Run only one step of ["integrate","preprocess","clustering","annotion_help","annotion","compare_analyze","advance_analysis"]
  spatialsnake <sample_channal> sample.txt <data_type> --option=<option_name> [other_params]

IF you want to run with integrate multiple sample:

Run compare_analysis
  spatialsnake compare_analysis sample.txt <data_type> --option=<option_name>
  
Run all basic steps on single sample (default behavior)
  spatialsnake <sample_channal> sample.txt <data_type> --option=all


IF you want to run with setting your own params:

  spatialsnake produce-file [--option=<analysis_option>]
  spatialsnake <sample_channal> sample.txt <data_type> --option=<option_name> --config-file <*.yaml>

We produce some useful_tool to help you analysis.

Split integrated data with barcode
  spatialsnake useful_tool integrated_data.zarr --data_barcode B_cell
  
Split integrated data with image coordinate
  spatialsnake useful_tool integrated_data.zarr --max_x --min_x --max_y --min_y2

Install coordinate R packages  
  spatialsnake install-packages

Usage:

spatialsnake <command> <INPUT> <TYPE> [--option=<analysis_option>] [options]
spatialsnake useful_tool [--option=<ways>] <INPUT> [options]
spatialsnake produce-file [--option=<analysis_option>]
spatialsnake install-packages
spatialsnake (-h | --help)
spatialsnake --version

commands:
  single_analysis      Process single spatial transcriptomics dataset (runs all basic steps except advance_analysis by default)
  compare_analysis     Compare multiple spatial transcriptomics datasets

analysis option:
    integrate
    preprocess
    clustering
    annotion_help
    annotion
    compare_analyze
    advance_analysis

Type Arguments:
    visium
    visium_segment
    visium_HD
    xenium
    Merfish
    slide_seq

INPUT Arguments:
    sample.txt
    annotion.txt
    filter_list

Basic Configuration:
    --configfile <FILE>    Configuration file in YAML format [default: config.yaml].

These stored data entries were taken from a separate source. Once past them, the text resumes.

Lemma find_existing_none dry_run repo title copy items w :
  Forall (other_title title) items ->
  Milestones.find_existing api dry_run repo title copy items w = (Ok None, w).
Proof.
  intros H. rewrite <- (app_nil_r items). rewrite find_existing_other by exact H.
  reflexivity.
Qed.

Lemma find_existing_same dry_run repo title number copy before existing after w :
  Forall (other_title title) before ->
  same_title title number existing ->
  Milestones.find_existing api dry_run repo title copy (before ++ existing :: after) w
  = (do b <- Milestones.update_existing api dry_run repo number copy; ret (Some b)) w.
Proof.
  intros Hb [(t & Ht & He) Hn]. rewrite find_existing_other by exact Hb.
  simpl. unfold bind at 1, lift, getitem. rewrite Ht, He.
  unfold bind at 1. rewrite Hn. reflexivity.
Qed.

Lemma milestone_create_new_run (repo : string) (copy : dict) (w : world) :
  Milestones.create_new api repo copy w
  = match on_write api (calls w) (POST ("/repos/" +:+ repo +:+ "/milestones") copy) with
    | Reply _ =>
        (Ok true,
         set_milestone_manager
           (inc_created (inc_success_count (milestone_manager w)))
           (Client.record (POST ("/repos/" +:+ repo +:+ "/milestones") copy) w))
    | Failure _ =>
        (Ok false,
         set_milestone_manager
           (inc_failed (inc_error_count (milestone_manager w)))
           (Client.record (POST ("/repos/" +:+ repo +:+ "/milestones") copy) w))
    end.
Proof.
  unfold Milestones.create_new, try_except, bind at 1, Client.post, Client.write.
  destruct (on_write api (calls w) _) as [[]|response]; [reflexivity|].
  unfold raise_for_status. cbv iota beta.
  unfold is_RequestException. rewrite milestone_is_422_false. reflexivity.
Qed.

(** A milestone found by title, without dry-run: the PATCH, and the
    counters that follow its reply. *)
Lemma create_milestone_found_run repo milestone_data copy before existing after number w :
  let listing := PAGINATE ("/repos/" +:+ repo +:+ "/milestones") {["state" := VStr "all"]} in
  let update :=
    PATCH ("/repos/" +:+ repo +:+ "/milestones/" +:+ py_str number) (update_payload copy) in
  Milestones.convert_due_on milestone_data = Ok copy ->
  on_paginate api (calls w) ("/repos/" +:+ repo +:+ "/milestones") {["state" := VStr "all"]}
  = Reply (before ++ existing :: after)%list ->
  Forall (other_title (get milestone_data "title" (VStr "Unknown"))) before ->
  same_title (get milestone_data "title" (VStr "Unknown")) number existing ->
  Milestones.create_milestone api false repo milestone_data w
  = match on_write api (calls w ++ [listing]) update with
    | Reply _ =>
        (Ok true,
         set_milestone_manager
           (inc_updated (inc_success_count (milestone_manager w)))
           (Client.record update (Client.record listing w)))
    | Failure _ =>
        (Ok false,
         set_milestone_manager
           (inc_failed (inc_error_count (milestone_manager w)))
           (Client.record update (Client.record listing w)))
    end.
Proof.
  intros listing update Hcopy Hlist Hbefore Hsame.
  unfold Milestones.create_milestone.
  unfold try_except at 1, bind at 1, lift. rewrite Hcopy.
  unfold bind at 1, try_except at 1, bind at 1, Client.paginate.
  rewrite Hlist. unfold raise_for_status at 1. cbv iota beta.
  rewrite (find_existing_same _ _ _ _ _ _ _ _ _ Hbefore Hsame).
  unfold Milestones.update_existing, update_payload, negb, bind at 1, try_except.
  unfold bind at 1, Client.patch, Client.write.
  subst listing update. unfold update_payload. cbn [calls Client.record set_calls].
  destruct (on_write api _ _) as [[]|response]; reflexivity.
Qed.

(** A milestone whose title is not listed, without dry-run: it is created
    unless its [due_on] is [None]. *)
Lemma create_milestone_absent_run repo milestone_data copy items w :
  let listing := PAGINATE ("/repos/" +:+ repo +:+ "/milestones") {["state" := VStr "all"]} in
  Milestones.convert_due_on milestone_data = Ok copy ->
  on_paginate api (calls w) ("/repos/" +:+ repo +:+ "/milestones") {["state" := VStr "all"]}
  = Reply items ->
  Forall (other_title (get milestone_data "title" (VStr "Unknown"))) items ->
  Milestones.create_milestone api false repo milestone_data w
  = if Milestones.due_on_is_None copy
    then (Ok false,
          set_milestone_manager (inc_skipped (milestone_manager w)) (Client.record listing w))
    else
      match on_write api (calls w ++ [listing])
              (POST ("/repos/" +:+ repo +:+ "/milestones") copy) with
      | Reply _ =>
          (Ok true,
           set_milestone_manager
             (inc_created (inc_success_count (milestone_manager w)))
             (Client.record (POST ("/repos/" +:+ repo +:+ "/milestones") copy)
                (Client.record listing w)))
      | Failure _ =>
          (Ok false,
           set_milestone_manager
             (inc_failed (inc_error_count (milestone_manager w)))
             (Client.record (POST ("/repos/" +:+ repo +:+ "/milestones") copy)
                (Client.record listing w)))
      end.
Proof.
  intros listing Hcopy Hlist Hitems.
  unfold Milestones.create_milestone.
  unfold try_except at 1, bind at 1, lift. rewrite Hcopy.
  unfold bind at 1, try_except at 1, bind at 1, Client.paginate.
  rewrite Hlist. unfold raise_for_status at 1. cbv iota beta.
  rewrite (find_existing_none _ _ _ _ _ _ Hitems).
  destruct (Milestones.due_on_is_None copy); [reflexivity|].
  rewrite milestone_create_new_run.
  subst listing. cbn [calls Client.record set_calls].
  destruct (on_write api _ _) as [[]|response]; reflexivity.
Qed.
(** X25. The documents put in a briefing prompt stay within its
    budget: the entries selected are those of the best-ranked documents,
    in order, up to the first one that does not fit; together they are
    shorter than 120000 characters; and the documents after the first
    one that does not fit are dropped, even those that would fit. *)
Theorem prompt_documents_within_budget {W} items (w : W) selected w' :
  select_documents items [] 0 w = (Return selected, w') →
  w' = w
  ∧ total_length selected < 120000
  ∧ Forall2 (λ doc entry, doc_entry doc w = (Return entry, w))
      (take (length selected) items) selected
  ∧ ∀ doc, items !! length selected = Some doc →
      ∃ entry, doc_entry doc w = (Return entry, w)
               ∧ 120000 ≤ total_length selected + String.length entry.
Proof.
  intros Hsel. destruct (select_documents_spec items [] w selected w' Hsel)
    as (-> & more & Heq & Hall & Hlt & Hnext).
  simpl in Heq. subst more. split_and!; [done| |done|done].
  destruct selected as [|x l]; [|by apply Hlt].
  apply Nat.ltb_lt. vm_compute. reflexivity.
Qed.

Lemma prompt_documents_within_budget_witness :
  select_documents [ ({[ "title" := PyStr "About"; "content" := PyStr "Acme makes anvils." ]}
                       : gmap string pyval) ] [] 0 tt
    = (Return ["Title: About" +:+ nl +:+ nl +:+ "Content: Acme makes anvils."], tt)
  ∧ total_length ["Title: About" +:+ nl +:+ nl +:+ "Content: Acme makes anvils."] < 120000.
Proof.
  assert (select_documents
            [ ({[ "title" := PyStr "About"; "content" := PyStr "Acme makes anvils." ]}
                 : gmap string pyval) ] [] 0 tt
          = (Return ["Title: About" +:+ nl +:+ nl +:+ "Content: Acme makes anvils."], tt)) as H
    by (vm_compute; reflexivity).
  split; [exact H|].
  destruct (prompt_documents_within_budget _ tt _ tt H) as (_ & Hlt & _).
  exact Hlt.
Defined.

(** X26. The entry of a document whose title and content are texts
    holds the whole content when that has at most [max_doc_length]
    (8000) characters, and otherwise its first 8000 characters followed
    by the truncation mark; building it has no effect. *)
Theorem long_documents_are_truncated {W} doc (w : W) (title content : string) :
  py_get_or doc "title" (PyStr "") = PyStr title →
  py_or (py_get doc "raw_content") (py_get_or doc "content" (PyStr "")) = PyStr content →
  ∃ kept,
    doc_entry doc w =
      (Return ("Title: " +:+ title +:+ nl +:+ nl +:+ "Content: " +:+ kept), w)
    ∧ String.length kept ≤ max_doc_length + 23
    ∧ (String.length content ≤ max_doc_length → kept = content)
    ∧ (max_doc_length < String.length content →
       kept = take_chars max_doc_length content +:+ "... [content truncated]"
       ∧ String.length kept = max_doc_length + 23).
Proof.
  intros Ht Hc. unfold doc_entry, mbind, M_bind, bind.
  rewrite Hc Ht. cbn [py_len py_str]. unfold ret.
  destruct (max_doc_length <? String.length content) eqn:Hlen.
  - apply Nat.ltb_lt in Hlen.
    exists (take_chars max_doc_length content +:+ "... [content truncated]").
    split; [done|].
    assert (String.length (take_chars max_doc_length content +:+ "... [content truncated]")
            = max_doc_length + 23) as Hk.
    { rewrite length_append length_take_chars. simpl String.length. lia. }
    split_and!; [lia|lia|done].
  - apply Nat.ltb_ge in Hlen. exists content. split; [done|].
    split_and!; [lia|done|lia].
Qed.
(** * Hydrogen orbital viewer: density model, rejection sampler, scheduler

    A shallow embedding of the two programs of the repository:
    - [Code/Multiple Orbitals.cpp] (module [MultipleOrbitals]): four
      selectable orbitals, key-press switching;
    - the single-orbital program (module [SingleOrbital]): one fixed 1s
      orbital.

    Numeric model.  The C++ type [float] is embedded as the real numbers [R]
    of the Standard Library and [std::sqrt], [std::exp], [std::sin],
    [std::cos], [std::pow] as [sqrt], [exp], [sin], [cos], [Rpower]:
    rounding is abstracted away, every statement below is about the exact
    arithmetic the code approximates.  The C++ type [int] is embedded as
    [Z]; the programs never do arithmetic on quantum numbers, and the only
    integer subtraction (key code minus [Num1]) is on small enumerators.

    The throttle test [time - last_generation_time > 0.5f] sits on a
    rounding boundary, so it is also embedded in single precision (modules
    [Binary32] and [F32]): timestamps are IEEE 754 binary32 numbers, the
    subtraction and the comparison are the Standard Library's reference
    operations [SFsub] and [SFltb] at precision 24.

    Randomness.  [generate_orbital_points] seeds a fresh [std::mt19937] on
    every call and draws four numbers per loop iteration ([r], [theta],
    [phi], then the acceptance threshold).  The generator is embedded as the
    sequence of draws it delivers, [gen : nat -> Draw]; the [while] loop
    takes a number of iterations it may run ([fuel]) and returns [None] when
    it is still running after that many iterations. *)

From Stdlib Require Import Reals Lra Lia ZArith List String Bool.
From Stdlib Require SpecFloat.
Import ListNotations.

Local Open Scope R_scope.

(** ** Constants and parameters (identical in both programs) *)

Definition PI : R := 3.14159265359.
Definition BOHR_RADIUS : R := 1.0.
Definition NUM_POINTS : Z := 10000.
Definition ROTATION_SPEED : R := 0.01.
Definition VIBRATION_FREQ : R := 0.1.

(** ** Single-precision numbers

    The C++ type [float] as IEEE 754 binary32: 24 bits of precision,
    exponent bound 128, round to nearest even, each operation rounded to
    [float] (as compilers do on x86-64). *)

Module Binary32.

Definition prec : Z := 24.
Definition emax : Z := 128.

Definition float : Type := SpecFloat.spec_float.

(** The literals [0.5f] and [-100.0f], both exact. *)
Definition half : float := SpecFloat.S754_finite false 8388608 (-24).
Definition minus_hundred : float := SpecFloat.S754_finite true 13107200 (-17).

(** [a - b] and [a > b] on [float]; a comparison with NaN is false. *)
Definition sub (a b : float) : float := SpecFloat.SFsub prec emax a b.
Definition gt (a b : float) : bool := SpecFloat.SFltb b a.

(** The real number a finite float stands for (0 for infinities and NaN). *)
Definition to_R (f : float) : R :=
  match f with
  | SpecFloat.S754_finite s m e =>
      IZR (SpecFloat.cond_Zopp s (Zpos m)) * powerRZ 2 e
  | _ => 0
  end.

(** The floats nearest to 0.1 and 0.6: the clock readings [0.1f] and
    [0.6f]. *)
Definition tenth : float := SpecFloat.S754_finite false 13421773 (-27).
Definition six_tenths : float := SpecFloat.S754_finite false 10066330 (-24).

End Binary32.

(** [sf::Vector3f] *)
Record Vector3f : Type := mkVector3f { x : R; y : R; z : R }.

(** [struct Orbital] *)
Record Orbital : Type := mkOrbital {
  n : Z;
  l : Z;
  m : Z;
  scale : R;
  name : string;
  color : Vector3f
}.

(** ** Radial part (identical in both programs) *)

Definition radial_function (n : Z) (r : R) : R :=
  let a0 := BOHR_RADIUS in
  if (n =? 1)%Z then
    2.0 * exp (- r / a0) / Rpower a0 1.5
  else if (n =? 2)%Z then
    (1.0 / (2.0 * sqrt 2.0)) * (1.0 - r / (2.0 * a0))
      * exp (- r / (2.0 * a0)) / Rpower a0 1.5
  else 0.0.

(** ** The random source and the acceptance loop *)

(** One loop iteration draws, in this order, [r_dist(gen)], [theta_dist(gen)],
    [phi_dist(gen)] and [prob_dist(gen)]. *)
Record Draw : Type := mkDraw { d_r : R; d_theta : R; d_phi : R; d_u : R }.

(** The spherical-to-Cartesian conversion done on acceptance. *)
Definition to_cartesian (r theta phi : R) : Vector3f :=
  mkVector3f (r * sin theta * cos phi) (r * sin theta * sin phi) (r * cos theta).

(** The point stored for an accepted draw. *)
Definition point_of_draw (d : Draw) : Vector3f :=
  to_cartesian (d_r d) (d_theta d) (d_phi d).

(** What the drawing loop hands to the graphics library, in order. *)
Inductive GLCommand : Type :=
| glColor4f (red green blue alpha : R)
| glVertex3f (vx vy vz : R).

Definition vertices (cmds : list GLCommand) : list Vector3f :=
  flat_map (fun c => match c with
                     | glVertex3f vx vy vz => [mkVector3f vx vy vz]
                     | glColor4f _ _ _ _ => []
                     end) cmds.

Section AcceptanceLoop.

  (** [prob_at r theta phi] is [probability_density] at the orbital and time
      the sampler was called with. *)
Variable prob_at : R -> R -> R -> R.
Variable max_prob : R.

Definition accepts (d : Draw) : Prop :=
    d_u d < prob_at (d_r d) (d_theta d) (d_phi d) / max_prob.

Definition accepts_dec (d : Draw) : {accepts d} + {~ accepts d} :=
    Rlt_dec (d_u d) (prob_at (d_r d) (d_theta d) (d_phi d) / max_prob).

  (** [while (points.size() < NUM_POINTS) { ... }], started at draw [i]. *)
Fixpoint acceptance_loop (gen : nat -> Draw) (fuel i : nat)
      (points : list Vector3f) : option (list Vector3f) :=
    if (Z.of_nat (List.length points) <? NUM_POINTS)%Z then
      match fuel with
      | O => None
      | S fuel' =>
          let d := gen i in
          if accepts_dec d then
            acceptance_loop gen fuel' (S i)
              (points ++ [to_cartesian (d_r d) (d_theta d) (d_phi d)])
          else
            acceptance_loop gen fuel' (S i) points
      end
    else Some points.

  (** Number of accepted draws among [gen i .. gen (i + k - 1)]. *)
Fixpoint accepted_count (gen : nat -> Draw) (i k : nat) : nat :=
    match k with
    | O => O
    | S k' => (if accepts_dec (gen i) then 1 else 0) + accepted_count gen (S i) k'
    end.

(** Accepted draws of a finite sequence of draws. *)
Fixpoint hits (ds : list Draw) : nat :=
  match ds with
  | [] => O
  | d :: ds' => ((if accepts_dec d then 1 else 0) + hits ds')%nat
  end.

Definition accepted_b (d : Draw) : bool :=
  if accepts_dec d then true else false.

End AcceptanceLoop.

(** A draw that the source delivers again and again. *)
Definition recurrent (gen : nat -> Draw) (d : Draw) : Prop :=
  forall N : nat, exists i : nat, (N <= i)%nat /\ gen i = d.

(** *** Finitely many equally likely draws

    The four distributions deliver numbers of type [float], of which there
    are finitely many.  For a list [D] of the draws one iteration can make,
    each as likely as the others, [draw_seqs D k] lists the
    [length D ^ k] sequences of [k] draws, each as likely as the others, and
    [running_count run D k] counts those on which the call [run] is still
    in its loop after [k] iterations: divided by [length D ^ k] it is the
    probability that the call has not returned after [k] iterations. *)

Definition source_of (ds : list Draw) : nat -> Draw :=
  fun i => nth i ds (mkDraw 0 0 0 0).

Fixpoint draw_seqs (D : list Draw) (k : nat) : list (list Draw) :=
  match k with
  | O => [[]]
  | S k' => flat_map (fun d => map (cons d) (draw_seqs D k')) D
  end.
(** * migen.build.xilinx.ise: the Xilinx ISE toolchain driver

    A shallow embedding of [migen/build/xilinx/ise.py] and the properties
    of its constraint-file builder, its script generators and its build
    entry point.

    Python strings are [string]; Python lists are [list]; a Python [int]
    is [Z]; [None] is [None]; a raised exception is the left injection of
    a sum, so a function that can raise returns [result A]. Code that
    writes files, starts processes or changes directory is a transformer
    of the process state [World], which keeps the effects in order.

    What the module imports and does not define is a parameter: the
    constructor of [Pins], the host ([sys.platform], [os.chdir],
    [subprocess.call], [common.settings]) and the platform object. A
    method of a collaborator is the outcome it has when called, a value or
    an exception; collaborators do not change the working directory nor
    the toolchain object. *)

From Stdlib Require Import String Ascii List ZArith Lia Bool DecimalString DecimalNat.
Import ListNotations.
Open Scope string_scope.
(** X13. Adding a rule to a loaded rule set gives the rule set that loading
    the file with the rule at its end gives, when the rules compile; a
    rule whose pattern does not compile makes [add_rule] raise. *)
Theorem add_rule_extends_the_load (rule_defs loaded : list Rule.t)
    (rule : Rule.t) :
  Forall2 loads_as rule_defs loaded ->
  (forall rule', loads_as rule rule' ->
     add_rule rule (fst (load_rules (Sequence rule_defs) []))
     = Returned (fst (load_rules (Sequence (rule_defs ++ [rule])) []))
     /\ fst (load_rules (Sequence (rule_defs ++ [rule])) [])
        = loaded ++ [rule'])
  /\ (malformed rule ->
      exists exn,
        add_rule rule (fst (load_rules (Sequence rule_defs) []))
        = Raised exn).
Proof.
  intros Hdefs. split.
  - intros rule' Hrule.
    assert (Hall : Forall2 loads_as (rule_defs ++ [rule]) (loaded ++ [rule']))
      by (apply Forall2_app; [exact Hdefs | now repeat constructor]).
    simpl.
    rewrite (RuleProps.load_loop_well_formed _ _ [] Hdefs).
    rewrite (RuleProps.load_loop_well_formed _ _ [] Hall).
    simpl. unfold add_rule. unfold loads_as in Hrule. now rewrite Hrule.
  - intros [exn Hbad]. exists exn. unfold add_rule. now rewrite Hbad.
Qed.

(** The rule on source 10.0.0.1 loaded, the same rule added. *)
Lemma add_rule_extends_the_load_witness :
  Forall2 loads_as [Sample.from_host] [Sample.from_host]
  /\ loads_as Sample.from_host Sample.from_host
  /\ add_rule Sample.from_host
       (fst (load_rules (Sequence [Sample.from_host]) []))
     = Returned (fst (load_rules
                        (Sequence ([Sample.from_host] ++ [Sample.from_host]))
                        [])).
Proof.
  assert (Hdefs : Forall2 loads_as [Sample.from_host] [Sample.from_host])
    by (repeat constructor).
  split; [exact Hdefs|]. split; [reflexivity|].
  destruct (add_rule_extends_the_load [Sample.from_host] [Sample.from_host]
              Sample.from_host Hdefs) as [Hadd _].
  exact (proj1 (Hadd Sample.from_host eq_refl)).
Defined.
(** * Tiger programmer: relay sequencer and levels sheet

    A shallow embedding of the relay sequencer ([relay_control.py], the
    PyQt front-end, and [Gui.py], the Tkinter front-end) and of the channel
    table ([levels_sheet_page.py]), followed by the properties proved about
    them.

    Conventions of the embedding.
    - Python integers are [Z]; [&], [|], [~] and [<<] are [Z.land], [Z.lor],
      [Z.lnot] and [Z.shiftl], which agree with Python on negative numbers
      (two's complement with infinitely many sign bits).
    - Python [str] is [string]; a character is a code point below 256.
    - A method that runs on a worker thread is a computation in the monad
      [M]: it reads and updates the [World], may raise, may block on the
      debug checkpoint, and emits the ordered list of [Event]s it performs
      (lock operations, hardware writes, sleeps, log lines, widget calls).
    - [time.sleep(x)] takes a float; durations are kept as exact rationals
      ([0.3%Q] is the literal [0.3]). A negative length makes it raise
      [ValueError]: [time_sleep] is the call on a length nothing bounds,
      [sleep] the call on a literal or on a value a widget keeps in range. *)

From Stdlib Require Import ZArith NArith List String Ascii Bool Lia QArith.
From Stdlib Require Import Decimal DecimalString DecimalNat DecimalPos.
Import ListNotations.
(** C9. Whatever the remote holds, [create] leaves it with a fresh
    collection under the store's name: the class object just built and
    no data object. When a class of that name exists the client is
    asked to delete it before it is asked to create the new one. A
    second [create] with the same arguments ends in the state the first
    one ended in, so two calls in a row do what one call does. *)
Theorem create_is_fresh_and_idempotent :
  forall (answer : GetBuilder -> Remote -> result PyVal) (strict : bool)
         (self : WeaviateVectorStore)
         (vectorizer properties module_config : PyVal) (w : World Remote),
    let h := serve answer strict in
    let name := PStr (_collection_name self) in
    let obj := collection_obj self vectorizer properties module_config in
    let create_ := create self vectorizer properties module_config in
    let w' :=
      set_remote w
        (with_collections (remote w)
           (<[_collection_name self := fresh_collection obj]>
              (collections (remote w)))) in
    run h create_ w = (Ok PNone, w') /\
    collections (remote w') !! _collection_name self
      = Some {| schema_class := obj; members := [] |} /\
    calls h create_ w =
      on_client (_client self) (schema_exists name)
      :: match collections (remote w) !! _collection_name self with
         | Some _ => [on_client (_client self) (schema_delete_class name);
                      on_client (_client self) (schema_create_class obj)]
         | None => [on_client (_client self) (schema_create_class obj)]
         end /\
    run h create_ w' = (Ok PNone, w') /\
    run h (let* _ := create_ in create_) w = run h create_ w.
Proof.
  intros answer strict self vectorizer properties module_config w h name obj create_ w'.
  assert (Hrun : forall v : World Remote,
             run h create_ v =
             (Ok PNone,
              set_remote v
                (with_collections (remote v)
                   (<[_collection_name self := fresh_collection obj]>
                      (collections (remote v)))))).
  { intros v. subst create_ h. unfold create.
    rewrite run_bind, run_call. simpl.
    destruct (collections (remote v) !! _collection_name self) as [c |] eqn:E; simpl.
    - rewrite E. simpl. rewrite lookup_delete_eq. simpl.
      unfold with_collections, set_remote. simpl.
      rewrite insert_delete_eq. reflexivity.
    - rewrite E. reflexivity. }
  assert (Hidem : run h create_ w' = (Ok PNone, w')).
  { rewrite Hrun. subst w'. unfold set_remote, with_collections. simpl.
    rewrite insert_insert_eq. reflexivity. }
  split; [apply Hrun | split; [| split; [| split]]].
  - subst w'. simpl. apply lookup_insert_eq.
  - subst create_ h. unfold create.
    rewrite calls_bind, calls_call, run_call. simpl.
    destruct (collections (remote w) !! _collection_name self) as [c |] eqn:E; simpl.
    + rewrite E. simpl. rewrite lookup_delete_eq. reflexivity.
    + rewrite E. reflexivity.
  - exact Hidem.
  - rewrite run_bind, Hrun. fold w'. rewrite Hidem. reflexivity.
Qed.

(** ** [delete_object_properties] *)

Lemma str_in_In (k : string) (l : list string) : str_in k l = true <-> In k l.
Proof.
  unfold str_in. rewrite existsb_exists. split.
  - intros (x & Hx & E). apply String.eqb_eq in E. subst x. exact Hx.
  - intros H. exists k. split; [exact H | apply String.eqb_refl].
Qed.

(** The comprehension keeps a key exactly when it is not listed, with
    the value it had. *)
Lemma lookup_updated_properties (d : list (string * PyVal)) (keys : list string)
      (k : string) :
  lookup_key k (updated_properties d keys) =
  if str_in k keys then None else lookup_key k d.
Proof.
  unfold updated_properties.
  induction d as [| [k' v] d IH]; simpl.
  - destruct (str_in k keys); reflexivity.
  - destruct (str_in k' keys) eqn:Ek'; simpl.
    + destruct (String.eqb k k') eqn:E.
      * apply String.eqb_eq in E. subst k'. rewrite Ek'. rewrite IH, Ek'. reflexivity.
      * exact IH.
    + destruct (String.eqb k k') eqn:E.
      * apply String.eqb_eq in E. subst k'. rewrite Ek'. reflexivity.
      * exact IH.
Qed.

(** What [delete_object_properties] sends. When the client answers
    [get_by_id(uuid)] with an object whose properties are [props] and
    accepts the replacement, the method makes these two calls and no
    other, succeeds, and the replacement it sends for the store's
    collection has no listed key and has every other key of [props]
    with its value unchanged. The object is fetched by its uuid alone:
    nothing here says that [props] belong to the store's collection. *)
Theorem delete_object_properties_frame :
  forall (S : Type) (h : Handler S) (self : WeaviateVectorStore)
         (payload : ObjectPropertyDeletionPayload) (w : World S)
         (obj props : list (string * PyVal)) (v : PyVal) (s1 s2 : S),
    let kept := updated_properties props (properties_to_delete payload) in
    h (on_client (_client self) (data_object_get_by_id (PStr (uuid payload))))
      (remote w) = (Ok (PDict obj), s1) ->
    lookup_key "properties" obj = Some (PDict props) ->
    h (on_client (_client self)
         (data_object_replace (PDict kept) (PStr (_collection_name self))
                              (PStr (uuid payload)))) s1 = (Ok v, s2) ->
    run h (delete_object_properties self payload) w = (Ok PNone, set_remote w s2) /\
    calls h (delete_object_properties self payload) w =
      [on_client (_client self) (data_object_get_by_id (PStr (uuid payload)));
       on_client (_client self)
         (data_object_replace (PDict kept) (PStr (_collection_name self))
                              (PStr (uuid payload)))] /\
    (forall k, In k (properties_to_delete payload) -> lookup_key k kept = None) /\
    (forall k, ~ In k (properties_to_delete payload) ->
               lookup_key k kept = lookup_key k props).
Proof.
  intros S h self payload w obj props v s1 s2 kept Hget Hprops Hrep.
  split; [| split; [| split]].
  - unfold delete_object_properties.
    rewrite run_bind, run_call, Hget. simpl. rewrite Hprops. simpl.
    fold kept. rewrite Hrep. reflexivity.
  - unfold delete_object_properties.
    rewrite calls_bind, calls_call, run_call, Hget. simpl. rewrite Hprops. simpl.
    fold kept. rewrite Hrep. reflexivity.
  - intros k Hk. subst kept. rewrite lookup_updated_properties.
    apply str_in_In in Hk. rewrite Hk. reflexivity.
  - intros k Hk. subst kept. rewrite lookup_updated_properties.
    destruct (str_in k (properties_to_delete payload)) eqn:E; [| reflexivity].
    apply str_in_In in E. contradiction.
Qed.
(** * Intrepid2 Polylib: a shallow embedding of [Intrepid2_PolylibDef.hpp]

    The serial Polylib routines (Jacobi polynomials, their zeros, Gauss-type
    cubature rules, differentiation matrices, Lagrangian interpolants and
    interpolation matrices) are embedded as Rocq functions over IEEE binary64
    numbers ([PrimFloat.float], the C++ [double]).

    Conventions of the embedding.
    - [ordinal_type] (a C++ [int]) is [Z]; the int-to-double conversions the
      C++ compiler inserts are written [dbl k].
    - A rank-1 Kokkos view is a total function [Z -> float] together with the
      functional update [upd]; a rank-2 view is [Z -> Z -> float].  A view that
      may be the null view (its [data()] is the null pointer) is an
      [option view].  Extents are not part of the model: an access outside the
      extent is undefined behaviour in the source and is simply another slot
      here.  The views a routine is handed are distinct storage, as they are
      at every call in the file; where the source makes one view a subview of
      another ([z_plus_1], [pd_plus_1], the last row of [D]) the embedding
      reads and writes the enclosing view.
    - [Util<value_type>::abs] and [sqrt] on [double] are [PrimFloat.abs] and
      the correctly rounded [PrimFloat.sqrt].
    - The calls inside one expression are taken from left to right.  C++
      leaves their order open; the calls concerned ([GammaFunction], [pow])
      have no effect on each other, so the order decides only which failure
      is met first when several operands fail.
    - [INTREPID2_TEST_FOR_ABORT] prints and calls [Kokkos::abort]; a routine
      that can reach it returns a [result], whose [Aborted] constructor carries
      the kind of failure.  [Undefined] marks C++ undefined behaviour the
      routines can reach on their arguments (a double-to-int cast out of
      range, a counter decremented past [INT_MIN]).
    - [cos] and [pow] of libm, and the constants [MaxPolylibPoint],
      [MaxPolylibIteration], [tolerence()] and the template flag
      [DeflationEnabled], which are declared in [Intrepid2_Polylib.hpp], are
      parameters of the development. *)

From Stdlib Require Import ZArith Lia List Bool Permutation Sorted FinFun.
From Stdlib Require Import Floats.
Import ListNotations.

Integration Step Options (--option integrate):
    --cells_boundaries <BOOL>    xenium key in load in data [default: False].
    --nucleus_boundaries <BOOL>  xenium key in load in data [default: False].
    --nucleus_labels <BOOL>      xenium key in load in data [default: False].
    --morphology_mip <BOOL>      xenium key in load in data [default: False].

Preprocessing Step Options (--option preprocess):
    --min_cells <INT>         Minimum spots per gene [default: 3].
    --min_genes <INT>         Minimum genes per spot [default: 200].
    --seg_filter <BOOL>       to seg filter the differnet sample dataset when command compare_anaysis [default: False].
    --filter_list <FILE>      filename of filter [default: False]
    --batch_method <TEXT>     batch method for multiple sample analysis [default: harmony]
    --sketch <BOOL>           whether use sketch method to analysis [default: False]

Clustering Step Options (--option clustering):
    --resolution <FLOAT>        Cluster resolution [default: 0.5].
    --cluster_algorithm <TEXT>  Clustering algorithm [default: leiden].
    --tsene <BOOL>              umap [default:False].
    --n_clusters <INT>          kmeans params of cluster [default: 15].

Annotation Help Step Options (--option annotion_help):
    --markers_algorithm <TEXT>       Automatically detect marker genes [default: wilcoxon].
    --spacies <TEXT>            Automatically detect marker genes [default: human].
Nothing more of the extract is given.